**Your task:** Below are the records. Retype exactly the lines between the lines holding "unfold keep_last. by rewrite" and "0 < n → (if n", inclusive.

● ● ●

(* ===== verification/LoadBuffer.v ===== *)
(** * The data buffer of the load monitor

    Models [DataPoint] and [DataBuffer] of
    [python/aibrix/aibrix/gpu_optimizer/load_monitor/helpers.py]: the array in
    which the monitor of the GPU optimizer keeps the requests of its window. Rows
    are appended behind the committed part and become visible with [commit];
    room is made by dropping the oldest rows, and [reconcile] enlarges the array.
    Numbers are exact rationals. *)

From S2P Require Import Prelude Num.

Open Scope Z_scope.
Open Scope py_scope.

(** The two components of the signature and the age. *)
Record DataPoint := mkPoint { sig_x : Q; sig_y : Q; age : Q }.

Definition signature (p : DataPoint) : list Q := [sig_x p; sig_y p].

Record DataBuffer := mkDataBuffer { xy : list DataPoint; commited : Z; head_ : Z }.

(** [np.empty((cap, 3))]: the content of a new array is whatever it is. *)
Definition new_DataBuffer (rows : list DataPoint) : DataBuffer := mkDataBuffer rows 0 0.

Definition cap (b : DataBuffer) : Z := py_len (xy b).

(** [xy[a:b] = values]: the slice is clamped to the array; as many values as rows,
    or one value for all of them. *)
Definition np_assign (rows : list DataPoint) (a b : Z) (values : list DataPoint) : outcome (list DataPoint) :=
  let lo := Z.to_nat (py_clamp (py_len rows) a) in
  let hi := Nat.max lo (Z.to_nat (py_clamp (py_len rows) b)) in
  if (length values =? hi - lo)%nat then Ret (take lo rows ++ values ++ drop hi rows)
  else match values with
       | [v] => Ret (take lo rows ++ replicate (hi - lo) v ++ drop hi rows)
       | _ => Raise ValueError
       end.

(** [np.resize]: the rows are repeated until the new array is full. *)
Definition np_resize (rows : list DataPoint) (n : Z) : list DataPoint :=
  take (Z.to_nat n) (concat (replicate (S (Z.to_nat n)) rows)).

(** [while new_cap < cap: new_cap *= 2] *)
Fixpoint grow_loop (fuel : nat) (new_cap cap : Z) : outcome Z :=
  if cap <=? new_cap then Ret new_cap
  else match fuel with
       | O => OutOfFuel
       | S fuel' => grow_loop fuel' (new_cap * 2) cap
       end.

Definition set_rows (rows : list DataPoint) (b : DataBuffer) : DataBuffer :=
  mkDataBuffer rows (commited b) (head_ b).

Definition set_both (n : Z) (b : DataBuffer) : DataBuffer := mkDataBuffer (xy b) n n.

Definition reconcile (n : Z) : M DataBuffer unit :=
  let* b := get in
  if n <? cap b then ret tt
  else
    let* new_cap := lift (grow_loop (Z.to_nat n) (cap b * 2) n) in
    modify (set_rows (np_resize (xy b) new_cap)).

Definition trim_head (start : Z) : M DataBuffer unit :=
  let* b := get in
  if negb (head_ b =? commited b) then raise Exception_
  else if commited b <=? start then modify (set_both 0)
  else if start <=? - commited b then ret tt
  else if 0 <? start then
    let* rows := lift (np_assign (xy b) 0 (commited b - start) (py_slice (xy b) start (commited b))) in
    modify (set_rows rows) ;;
    modify (set_both (commited b - start))
  else
    let* rows := lift (np_assign (xy b) 0 (- start) (py_slice (xy b) (commited b + start) (commited b))) in
    modify (set_rows rows) ;;
    modify (set_both (- start)).

Definition commit : M DataBuffer unit := modify (λ b, mkDataBuffer (xy b) (head_ b) (head_ b)).

(** An empty list has no columns and cannot be assigned to rows of three. *)
Definition append (tokens : list DataPoint) (do_commit : bool) : M DataBuffer (list DataPoint) :=
  let* b := get in
  let size_gap := commited b + py_len tokens - cap b in
  (if 0 <? size_gap then trim_head size_gap else ret tt) ;;
  let tokens' := if cap b <? py_len tokens then py_slice tokens (- cap b) (py_len tokens) else tokens in
  let* b1 := get in
  let* rows := lift (match tokens' with
                     | [] => Raise ValueError
                     | _ => np_assign (xy b1) (commited b1) (commited b1 + py_len tokens') tokens'
                     end) in
  modify (set_rows rows) ;;
  let* b2 := get in
  let result := py_slice (xy b2) (commited b2) (commited b2 + py_len tokens') in
  modify (λ b, mkDataBuffer (xy b) (commited b) (head_ b + py_len tokens')) ;;
  (if do_commit then commit else ret tt) ;;
  ret result.

Definition clear : M DataBuffer unit := modify (set_both 0).

Definition datapoints (b : DataBuffer) : list DataPoint := py_slice (xy b) 0 (commited b).

Definition xs (b : DataBuffer) : list Q := sig_x <$> datapoints b.
Definition ys (b : DataBuffer) : list Q := sig_y <$> datapoints b.

(** ** The abstract buffer: the committed points, oldest first *)

Definition keep_last {A} (k : nat) (l : list A) : list A := drop (length l - k) l.

(** Between two operations nothing is uncommitted. *)
Definition buffer_ok (b : DataBuffer) : Prop := 0 ≤ commited b ≤ cap b ∧ head_ b = commited b.

(** ** Lemmas *)

Lemma datapoints_take b : 0 ≤ commited b ≤ cap b → datapoints b = take (Z.to_nat (commited b)) (xy b).
Proof.
  intros Hc. unfold datapoints. rewrite py_slice_take_drop by (unfold cap in *; lia).
  by rewrite Z.sub_0_r.
Qed.

Lemma length_datapoints b : 0 ≤ commited b ≤ cap b → py_len (datapoints b) = commited b.
Proof. intros Hc. rewrite datapoints_take by done. unfold py_len, cap, py_len in *. rewrite length_take. lia. Qed.

Lemma py_clamp_in n i : 0 ≤ i ≤ n → py_clamp n i = i.
Proof. intros Hi. unfold py_clamp, py_norm_index. destruct (Z.ltb_spec i 0); lia. Qed.

Lemma np_assign_ok rows a b values :
  0 ≤ a → a ≤ b → b ≤ py_len rows → py_len values = b - a →
  np_assign rows a b values = Ret (take (Z.to_nat a) rows ++ values ++ drop (Z.to_nat b) rows).
Proof.
  intros Ha Hab Hb Hl. unfold np_assign. rewrite !py_clamp_in by lia.
  rewrite Nat.max_r by lia. unfold py_len in *.
  destruct (Nat.eqb_spec (length values) (Z.to_nat b - Z.to_nat a)); [done|lia].
Qed.

Lemma keep_last_all {A} k (l : list A) : (length l ≤ k)%nat → keep_last k l = l.
Proof. intros Hk. unfold keep_last. by replace (length l - k)%nat with 0%nat by lia. Qed.

Lemma length_keep_last {A} k (l : list A) : length (keep_last k l) = Nat.min k (length l).
Proof. unfold keep_last. rewrite length_drop. lia. Qed.

Lemma grow_loop_ok fuel n m :
  0 < n → m - n ≤ Z.of_nat fuel → ∃ r, grow_loop fuel n m = Ret r ∧ n ≤ r ∧ m ≤ r.
Proof.
  revert n. induction fuel as [|fuel IH]; intros n Hn Hf; cbn [grow_loop]; destruct (Z.leb_spec m n); try lia.
  1,2: exists n; split; [done|lia].
  destruct (IH (n * 2)) as (r & -> & ? & ?); [lia..|]. exists r. split; [done|lia].
Qed.

Lemma np_resize_prefix rows n k :
  (k ≤ length rows)%nat → (length rows ≤ Z.to_nat n)%nat → take k (np_resize rows n) = take k rows.
Proof.
  intros Hk Hn. unfold np_resize. rewrite take_take, Nat.min_l by lia. simpl.
  by rewrite take_app_le by lia.
Qed.

Lemma length_np_resize rows n : rows ≠ [] → length (np_resize rows n) = Z.to_nat n.
Proof.
  intros Hne. unfold np_resize. rewrite length_take.
  assert (∀ k, (k ≤ length (concat (replicate k rows)))%nat) as Hk.
  { induction k as [|k IH]; simpl; [lia|]. rewrite length_app. destruct rows; [done|simpl; lia]. }
  specialize (Hk (S (Z.to_nat n))). lia.
Qed.

Lemma reconcile_ok b n :
  buffer_ok b → 0 < cap b →
  ∃ b', reconcile n b = (Ret tt, b') ∧ buffer_ok b' ∧ datapoints b' = datapoints b ∧
    cap b ≤ cap b' ∧ n ≤ cap b'.
Proof.
  intros [Hc Hh] Hcap. unfold reconcile. py_unfold. destruct (Z.ltb_spec n (cap b)).
  { exists b. split_and!; try done; lia. }
  destruct (grow_loop_ok (Z.to_nat n) (cap b * 2) n) as (r & -> & Hr1 & Hr2); [lia..|].
  assert (cap (set_rows (np_resize (xy b) r) b) = r) as Hcap'.
  { unfold cap, py_len, set_rows. simpl. rewrite length_np_resize; [lia|].
    intros E. unfold cap in Hcap. rewrite E in Hcap. done. }
  eexists. split; [done|]. rewrite Hcap'. split_and!; try lia.
  - split; simpl; [rewrite Hcap'; lia|done].
  - rewrite !datapoints_take by (rewrite ?Hcap'; simpl; lia). simpl.
    apply np_resize_prefix; unfold cap, py_len in *; lia.
Qed.

(** Moving the rows [a .. b-1] to the front. *)
Lemma move_front rows a b :
  0 ≤ a → a ≤ b → b ≤ py_len rows →
  ∃ rows', np_assign rows 0 (b - a) (py_slice rows a b) = Ret rows' ∧ py_len rows' = py_len rows ∧
    take (Z.to_nat (b - a)) rows' = drop (Z.to_nat a) (take (Z.to_nat b) rows).
Proof.
  intros Ha Hab Hb. rewrite py_slice_take_drop by lia.
  set (vs := take (Z.to_nat (b - a)) (drop (Z.to_nat a) rows)).
  assert (length vs = Z.to_nat (b - a)) as Hvs.
  { unfold vs, py_len in *. rewrite length_take, length_drop. lia. }
  eexists. split; [apply np_assign_ok; unfold py_len in *; lia|]. simpl. split.
  - unfold py_len in *. rewrite length_app, length_drop. lia.
  - rewrite take_app_length' by done. unfold vs. rewrite skipn_firstn_comm. f_equal. lia.
Qed.

Lemma trim_head_ok b start :
  buffer_ok b →
  ∃ b', trim_head start b = (Ret tt, b') ∧ buffer_ok b' ∧ cap b' = cap b ∧
    datapoints b' = if 0 <? start then drop (Z.to_nat start) (datapoints b)
                    else keep_last (Z.to_nat (- start)) (datapoints b).
Proof.
  intros [Hc Hh]. pose proof (length_datapoints b Hc) as Hlen. unfold py_len in Hlen.
  unfold trim_head. py_unfold. rewrite Hh, Z.eqb_refl. simpl.
  assert (∀ l : list DataPoint, datapoints (mkDataBuffer l 0 0) = []) as Hnil.
  { intros l. unfold datapoints, py_slice. simpl. by rewrite !py_clamp_in by (unfold py_len; lia). }
  destruct (Z.leb_spec (commited b) start) as [Hle|Hlt].
  { eexists. split; [done|]. split; [split; simpl; unfold cap, py_len; simpl; lia|]. split; [done|].
    unfold set_both. rewrite Hnil. destruct (Z.ltb_spec 0 start); [by rewrite drop_ge by lia|].
    unfold keep_last. by rewrite drop_ge by lia. }
  destruct (Z.leb_spec start (- commited b)) as [Hle|Hgt].
  { exists b. split_and!; try done. destruct (Z.ltb_spec 0 start); [lia|].
    by rewrite keep_last_all by lia. }
  destruct (Z.ltb_spec 0 start) as [Hpos|Hneg].
  - destruct (move_front (xy b) start (commited b)) as (rows & Hr & Hl & Ht); [unfold cap in *; lia..|].
    rewrite Hr. simpl. eexists. split; [done|].
    assert (cap (set_both (commited b - start) (set_rows rows b)) = cap b) as Hcap by done.
    split; [split; [simpl; rewrite Hcap; lia|done]|]. split; [done|].
    rewrite !datapoints_take by (rewrite ?Hcap; simpl; lia). by simpl.
  - destruct (move_front (xy b) (commited b + start) (commited b)) as (rows & Hr & Hl & Ht);
      [unfold cap in *; lia..|].
    replace (commited b - (commited b + start)) with (- start) in Hr, Ht by lia.
    rewrite Hr. simpl. eexists. split; [done|].
    assert (cap (set_both (- start) (set_rows rows b)) = cap b) as Hcap by done.
    split; [split; [simpl; rewrite Hcap; lia|done]|]. split; [done|]. unfold keep_last.
    rewrite !datapoints_take by (rewrite ?Hcap; simpl; lia). simpl. rewrite Ht. f_equal.
    rewrite length_take. unfold cap, py_len in *. lia.
Qed.

(** After the trimming there is room for the points. *)
Lemma make_room b gap :
  buffer_ok b →
  ∃ b1, (if 0 <? gap then trim_head gap else ret tt) b = (Ret tt, b1) ∧ buffer_ok b1 ∧ cap b1 = cap b ∧
    datapoints b1 = drop (Z.to_nat gap) (datapoints b).
Proof.
  intros Hok. destruct (Z.ltb_spec 0 gap) as [Hg|Hg].
  - destruct (trim_head_ok b gap Hok) as (b1 & ? & ? & ? & Hd). exists b1.
    rewrite (proj2 (Z.ltb_lt 0 gap)) in Hd by lia. done.
  - exists b. split_and!; try done. by replace (Z.to_nat gap) with 0%nat by lia.
Qed.

(** [tokens[-n:]] of a list longer than [n], and the list itself otherwise. *)
Lemma keep_last_slice (tokens : list DataPoint) n :
  0 < n → (if n <? py_len tokens then py_slice tokens (- n) (py_len tokens) else tokens) =
          keep_last (Z.to_nat n) tokens.
Proof.
  intros Hn. unfold py_len, keep_last. destruct (Z.ltb_spec n (Z.of_nat (length tokens))).
  - unfold py_slice, py_clamp, py_norm_index, py_len.
    destruct (Z.ltb_spec (- n) 0), (Z.ltb_spec (Z.of_nat (length tokens)) 0); try lia.
    rewrite take_ge by (rewrite length_drop; lia). f_equal. lia.
  - by replace (length tokens - Z.to_nat n)%nat with 0%nat by lia.
Qed.

(** Writing behind the committed rows of an array with room. *)
Lemma write_behind b tokens :
  0 ≤ commited b → commited b + py_len tokens ≤ cap b →
  ∃ rows, np_assign (xy b) (commited b) (commited b + py_len tokens) tokens = Ret rows ∧
    py_len rows = cap b ∧ py_slice rows (commited b) (commited b + py_len tokens) = tokens ∧
    take (Z.to_nat (commited b + py_len tokens)) rows = take (Z.to_nat (commited b)) (xy b) ++ tokens.
Proof.
  intros Hc Hroom. pose proof (py_len_nonneg tokens). eexists.
  split; [apply np_assign_ok; unfold cap in *; lia|].
  assert (length (take (Z.to_nat (commited b)) (xy b)) = Z.to_nat (commited b)) as Htk.
  { rewrite length_take. unfold cap, py_len in *. lia. }
  set (rows := _ ++ _ ++ _).
  assert (py_len rows = cap b) as Hrows.
  { unfold rows, cap, py_len in *. rewrite !length_app, length_take, length_drop. lia. }
  split_and!; [done| |].
  - rewrite py_slice_take_drop by lia. unfold rows. rewrite drop_app_length' by done.
    rewrite take_app_length'; [done|]. unfold py_len. lia.
  - unfold rows. rewrite app_assoc, take_app_length'; [done|]. rewrite length_app, Htk. unfold py_len. lia.
Qed.

(** Appending and committing keeps the newest points that fit. *)
Lemma append_ok b tokens :
  buffer_ok b → 0 < cap b → tokens ≠ [] →
  ∃ b', append tokens false b = (Ret (keep_last (Z.to_nat (cap b)) tokens), b') ∧
    let b'' := (commit b').2 in
    buffer_ok b'' ∧ cap b'' = cap b ∧
    datapoints b'' = keep_last (Z.to_nat (cap b)) (datapoints b ++ tokens).
Proof.
  intros [Hc Hh] Hcap Hne. pose proof (length_datapoints b Hc) as Hlen. unfold py_len in Hlen.
  assert (0 < length tokens)%nat as Htl by (destruct tokens; [done|simpl; lia]).
  unfold append. unfold bind at 1, get at 1. cbn beta iota zeta. rewrite keep_last_slice by done.
  destruct (make_room b (commited b + py_len tokens - cap b)) as (b1 & H1 & [Hc1 Hh1] & Hcap1 & Hd1); [done|].
  pose proof (length_datapoints b1 Hc1) as Hlen1. rewrite Hd1 in Hlen1. unfold py_len at 1 in Hlen1.
  rewrite length_drop in Hlen1. unfold bind. rewrite H1. unfold get, lift, modify, ret.
  set (tokens' := keep_last (Z.to_nat (cap b)) tokens).
  assert (length tokens' = Nat.min (Z.to_nat (cap b)) (length tokens)) as Hlt' by apply length_keep_last.
  destruct (write_behind b1 tokens') as (rows & Hrows & Hlr & Hsl & Htake); [lia|unfold py_len in *; lia|].
  assert (tokens' = keep_last (Z.to_nat (cap b)) tokens) as Ht' by done. clearbody tokens'.
  destruct tokens' as [|t0 ts]; [simpl in Hlt'; lia|]. rewrite Hrows. cbn beta iota zeta. unfold set_rows. simpl. rewrite Hsl. eexists. split; [done|].
  simpl. rewrite Hh1. set (b'' := mkDataBuffer _ _ _).
  assert (cap b'' = cap b) as Hcap'' by (unfold b'', cap at 1; simpl; lia).
  assert (0 ≤ commited b'' ≤ cap b'') as Hc'' by (rewrite Hcap''; unfold b'', py_len in *; simpl in *; lia).
  split; [done|]. split; [done|]. rewrite (datapoints_take b'') by done. unfold b''. simpl.
  rewrite Htake, <-datapoints_take, Hd1, Ht' by done. unfold keep_last.
  rewrite length_app, drop_app. f_equal; f_equal; unfold py_len in *; lia.
Qed.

● ● ●

**Reply:**
    unfold keep_last. by rewrite drop_ge by lia. }
  destruct (Z.leb_spec start (- commited b)) as [Hle|Hgt].
  { exists b. split_and!; try done. destruct (Z.ltb_spec 0 start); [lia|].
    by rewrite keep_last_all by lia. }
  destruct (Z.ltb_spec 0 start) as [Hpos|Hneg].
  - destruct (move_front (xy b) start (commited b)) as (rows & Hr & Hl & Ht); [unfold cap in *; lia..|].
    rewrite Hr. simpl. eexists. split; [done|].
    assert (cap (set_both (commited b - start) (set_rows rows b)) = cap b) as Hcap by done.
    split; [split; [simpl; rewrite Hcap; lia|done]|]. split; [done|].
    rewrite !datapoints_take by (rewrite ?Hcap; simpl; lia). by simpl.
  - destruct (move_front (xy b) (commited b + start) (commited b)) as (rows & Hr & Hl & Ht);
      [unfold cap in *; lia..|].
    replace (commited b - (commited b + start)) with (- start) in Hr, Ht by lia.
    rewrite Hr. simpl. eexists. split; [done|].
    assert (cap (set_both (- start) (set_rows rows b)) = cap b) as Hcap by done.
    split; [split; [simpl; rewrite Hcap; lia|done]|]. split; [done|]. unfold keep_last.
    rewrite !datapoints_take by (rewrite ?Hcap; simpl; lia). simpl. rewrite Ht. f_equal.
    rewrite length_take. unfold cap, py_len in *. lia.
Qed.

(** After the trimming there is room for the points. *)
Lemma make_room b gap :
  buffer_ok b →
  ∃ b1, (if 0 <? gap then trim_head gap else ret tt) b = (Ret tt, b1) ∧ buffer_ok b1 ∧ cap b1 = cap b ∧
    datapoints b1 = drop (Z.to_nat gap) (datapoints b).
Proof.
  intros Hok. destruct (Z.ltb_spec 0 gap) as [Hg|Hg].
  - destruct (trim_head_ok b gap Hok) as (b1 & ? & ? & ? & Hd). exists b1.
    rewrite (proj2 (Z.ltb_lt 0 gap)) in Hd by lia. done.
  - exists b. split_and!; try done. by replace (Z.to_nat gap) with 0%nat by lia.
Qed.

(** [tokens[-n:]] of a list longer than [n], and the list itself otherwise. *)
Lemma keep_last_slice (tokens : list DataPoint) n :
  0 < n → (if n <? py_len tokens then py_slice tokens (- n) (py_len tokens) else tokens) =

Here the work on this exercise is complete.